Unfortunately, one rule that doesn’t change when it comes to Social Security is the rule for when retirement benefits become taxable.

Originally, Social Security benefits weren’t subject to federal tax at all. But that changed thanks to 1983 amendments to shore up Social Security. In 1983, when the law was passed, Congress set the rule that up to 50% of retirement benefits could be taxable if provisional income exceeded $25,000 for single tax filers and $32,000 for married tax filers. Provisional income is all taxable income, some non-taxable income, and half of retirement benefits.

Then, in 1993, the law was changed again, and now up to 85% of benefits could be taxable for single filers with income above $34,000 and for married joint filers with incomes above $44,000.

When the law imposing tax on Social Security benefits was first passed, fewer than 10% of retirees ended up paying taxes on benefits.
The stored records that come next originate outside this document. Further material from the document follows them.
(* ===== verification/Notices.v ===== *)
(** * Notices: what a run says about itself on the error stream

    The scheduling lines and the warning of [src/pipeline/execution.rs], the
    stages of an affected selection ([pipeline/transitions/files_collected.rs]),
    the profile of a collection ([pipeline/collection.rs]), and the writer that
    routes log events around a progress bar ([reporter/tracing_writer.rs]).  A
    function that prints returns its lines. *)
From stdpp Require Import pretty.
From S2P Require Import Prelude Collections Text F64 Types Scheduler Filter Arrange Cache Report Wire Drain Execution Config Colors Diff Render Terminal Affected Collect.

(** ** Scheduling *)

(** [spawn_overhead.as_f64() as u64] *)
Definition whole_ms (x : f64) : string := pretty (as_u64 x).

Definition count_tests (groups : list ModuleGroup) : nat := sum_list_with (λ g, length (items g)) groups.

Definition plan_tests (plan : ExecutionPlan) : nat :=
  count_tests (inprocess_groups plan ++ parallel_groups plan) + count_tests (concat (arranged_groups plan)).

Definition comparison (est : Z) (op : string) (cfg : ExecSettings) : string :=
  "(est. " +:+ pretty est +:+ "ms " +:+ op +:+ " spawn overhead " +:+ whole_ms (ec_spawn_overhead cfg) +:+ "ms x "
    +:+ pretty (ec_worker_count cfg) +:+ " workers)".

Definition cold (plan : ExecutionPlan) (op : string) (cfg : ExecSettings) : string :=
  "(cold cache, " +:+ pretty (plan_tests plan) +:+ " tests " +:+ op +:+ " min_parallel_tests "
    +:+ pretty (ec_min_parallel_tests cfg) +:+ ")".

(** [mode.workers()] when it is a fixed count. *)
Definition fixed_workers (m : ExecutionMode) : option Z :=
  match m with ParallelMode (Fixed n) => Some n | _ => None end.

(** Why the strategy was chosen. *)
Definition reason_line (cfg : ExecSettings) (plan : ExecutionPlan) (estimated : option Z) : string :=
  match strategy plan with
  | Arrange.Serial =>
      if is_serial (ec_mode cfg) then "scheduling: serial (--serial flag)"
      else
        match estimated with
        | Some est => "scheduling: serial " +:+ comparison est "<=" cfg
        | None => "scheduling: serial " +:+ cold plan "<" cfg
        end
  | Parallel _ =>
      match fixed_workers (ec_mode cfg), estimated with
      | Some _, _ => "scheduling: parallel (explicit --workers)"
      | None, Some est => "scheduling: parallel " +:+ comparison est ">" cfg
      | None, None => "scheduling: parallel " +:+ cold plan ">=" cfg
      end
  end.

Definition workers_line (cfg : ExecSettings) (worker_count : Z) (estimated : option Z) (cpu_count : Z) : string :=
  match fixed_workers (ec_mode cfg), estimated with
  | Some n, _ => "scheduling: " +:+ pretty n +:+ " workers (explicit --workers " +:+ pretty n +:+ ")"
  | None, Some est =>
      "scheduling: " +:+ pretty worker_count +:+ " workers (est. " +:+ pretty est +:+ "ms / "
        +:+ whole_ms (ec_spawn_overhead cfg) +:+ "ms overhead, capped to " +:+ pretty cpu_count +:+ " CPUs)"
  | None, None =>
      "scheduling: " +:+ pretty worker_count +:+ " workers (cold cache, using " +:+ pretty cpu_count +:+ " CPUs)"
  end.

(** Fixtures in the spelling of the user. *)
Definition user_spelling (display : list (string * string)) (name : string) : string :=
  match List.find (λ p, String.eqb p.1 name) display with Some (_, shown) => shown | None => name end.

Definition arranged_line (plan : ExecutionPlan) (fixture_groups : list (list string)) (display : list (string * string))
    : list string :=
  match arranged_groups plan with
  | [] => []
  | buckets =>
      ["scheduling: auto-arranged " +:+ pretty (sum_list_with count_tests buckets)
         +:+ " tests by shared fixtures (" +:+ join ", " (map (user_spelling display) (concat fixture_groups)) +:+ ")"]
  end.

Definition emit_scheduling_diagnostics (cfg : ExecSettings) (plan : ExecutionPlan) (estimated : option Z)
    (cpu_count : Z) (fixture_groups : list (list string)) (display : list (string * string)) : list string :=
  reason_line cfg plan estimated ::
  match strategy plan with
  | Arrange.Serial => []
  | Parallel worker_count =>
      workers_line cfg worker_count estimated cpu_count :: arranged_line plan fixture_groups display
  end.

(** The line before the in-process phase. *)
Definition inprocess_line (verbosity : Verbosity) (plan : ExecutionPlan) : list string :=
  match inprocess_groups plan with
  | [] => []
  | gs =>
      if match verbosity with VNormal => false | VDetailed | VFull => true end && (0 <? count_tests gs) then
        ["scheduling: " +:+ pretty (count_tests gs) +:+ " inprocess tests (main), "
           +:+ pretty (count_tests (parallel_groups plan)) +:+ " parallel"]
      else []
  end.

(** The fields and the text of the warning. *)
Definition module_lifetime_warning (names : list string) (worker_count : Z) : option (string * nat * Z * string) :=
  match names with
  | [] => None
  | _ =>
      let noun := match names with [_] => "fixture" | _ => "fixtures" end in
      Some (join ", " names, length names, worker_count,
        "wide-lifetime " +:+ noun +:+ " will be rebuilt once per task group, not once per run; a task group is a single module unless a `package` declaration merges a subtree, so a run can build more instances than it has workers — use --serial to run them once, or narrow the lifetime of fixtures that can be function-scoped. @oxi.arrange co-locates the tests that share one onto the main process, but a module is the scheduling unit, so it cannot reduce this count")
  end.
But here’s the big problem: The threshold at which benefits become taxable was not indexed to inflation.

If the income limits had been adjusting upward over time as wages and prices went up, then benefits wouldn’t be taxable until single filers had an average income of around $68,400. And married taxpayers wouldn’t have to worry about giving the IRS a cut of Social Security until their income reached $87,550.

Because these limits have not changed, though, around 50% of retirees are now subject to federal tax, leaving them with less money for other things. Unfortunately, this rule will not change in 2024 again, so that means every current and future retiree whose income has gone above those thresholds will now have a new bill to worry about.

With the surges in inflation in recent years, many retirees need every dollar of their Social Security benefit to pay for groceries and other necessities. Unfortunately, they’ll have fewer of those dollars now because this income threshold wasn’t indexed to inflation as so many other important Social Security rules were.